### Problem to work on
The full set of entries must be copied exactly.

### Material supplied
(** What follows the brace that closes the one after [leading_text]. *)
Definition trailing_text (clean_lines : CleansedLines) (linenum : Z) (leading_text : str) : res str :=
  '(endline, endlinenum, endpos) ← CloseExpression clean_lines linenum (len leading_text);
  concat_lines clean_lines
    (zrange (endlinenum + 1) (Z.min (endlinenum + 3) (NumLines clean_lines - 1)))
    (if -1 <? endpos then slice_from endline endpos else []).

Definition CheckBracesSpacing (filename : str) (clean_lines : CleansedLines) (linenum : Z)
    (ns : NestingState) (error : error_fn) : M unit :=
  line ← line_at (elided clean_lines) linenum;
  match Match _OPEN_BRACE line with
  | Some mo =>
      let leading_text := grp mo 1 in
      trailing ← lift (trailing_text clean_lines linenum leading_text);
      if matches (rx "^[\s}]*[{.;,)<>\]:]") trailing then skip
      else
        is_type ← lift (_IsType clean_lines ns leading_text);
        when (negb is_type)
          (error filename linenum "whitespace/braces" 5 "Missing space before {")
  | None => skip
  end ;;
  when (searches (rx "}else") line)
    (error filename linenum "whitespace/braces" 5 "Missing space before else") ;;
  if searches (rx ":\s*;\s*$") line then
    error filename linenum "whitespace/semicolon" 5
      "Semicolon defining empty statement. Use {} instead."
  else if searches (rx "^\s*;\s*$") line then
    error filename linenum "whitespace/semicolon" 5
      ("Line contains only semicolon. If this should be an empty statement, " +s "use {} instead.")
  else
    when (searches (rx "\s+;\s*$") line && negb (searches (rx "\bfor\b") line))
      (error filename linenum "whitespace/semicolon" 5
         ("Extra space before last semicolon. If this should be an empty " +s
          "statement, use {} instead.")).

(** * Sections of a class *)

(** The first of the lines that ends with an opening brace, or [default]. *)
Fixpoint class_head_end (clean_lines : CleansedLines) (linenums : list Z) (head : Z) : res Z :=
  match linenums with
  | [] => Ok head
  | i :: rest =>
      l ← idx (lines clean_lines) i;
      if searches (rx "\{\s*$") l then Ok i else class_head_end clean_lines rest head
  end.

### Expected output
(** What follows the brace that closes the one after [leading_text]. *)
Definition trailing_text (clean_lines : CleansedLines) (linenum : Z) (leading_text : str) : res str :=
  '(endline, endlinenum, endpos) ← CloseExpression clean_lines linenum (len leading_text);
  concat_lines clean_lines
    (zrange (endlinenum + 1) (Z.min (endlinenum + 3) (NumLines clean_lines - 1)))
    (if -1 <? endpos then slice_from endline endpos else []).

Definition CheckBracesSpacing (filename : str) (clean_lines : CleansedLines) (linenum : Z)
    (ns : NestingState) (error : error_fn) : M unit :=
  line ← line_at (elided clean_lines) linenum;
  match Match _OPEN_BRACE line with
  | Some mo =>
      let leading_text := grp mo 1 in
      trailing ← lift (trailing_text clean_lines linenum leading_text);
      if matches (rx "^[\s}]*[{.;,)<>\]:]") trailing then skip
      else
        is_type ← lift (_IsType clean_lines ns leading_text);
        when (negb is_type)
          (error filename linenum "whitespace/braces" 5 "Missing space before {")
  | None => skip
  end ;;
  when (searches (rx "}else") line)
    (error filename linenum "whitespace/braces" 5 "Missing space before else") ;;
  if searches (rx ":\s*;\s*$") line then
    error filename linenum "whitespace/semicolon" 5
      "Semicolon defining empty statement. Use {} instead."
  else if searches (rx "^\s*;\s*$") line then
    error filename linenum "whitespace/semicolon" 5
      ("Line contains only semicolon. If this should be an empty statement, " +s "use {} instead.")
  else
    when (searches (rx "\s+;\s*$") line && negb (searches (rx "\bfor\b") line))
      (error filename linenum "whitespace/semicolon" 5
         ("Extra space before last semicolon. If this should be an empty " +s
          "statement, use {} instead.")).

(** * Sections of a class *)

(** The first of the lines that ends with an opening brace, or [default]. *)
Fixpoint class_head_end (clean_lines : CleansedLines) (linenums : list Z) (head : Z) : res Z :=
  match linenums with
  | [] => Ok head
  | i :: rest =>
      l ← idx (lines clean_lines) i;
      if searches (rx "\{\s*$") l then Ok i else class_head_end clean_lines rest head
  end.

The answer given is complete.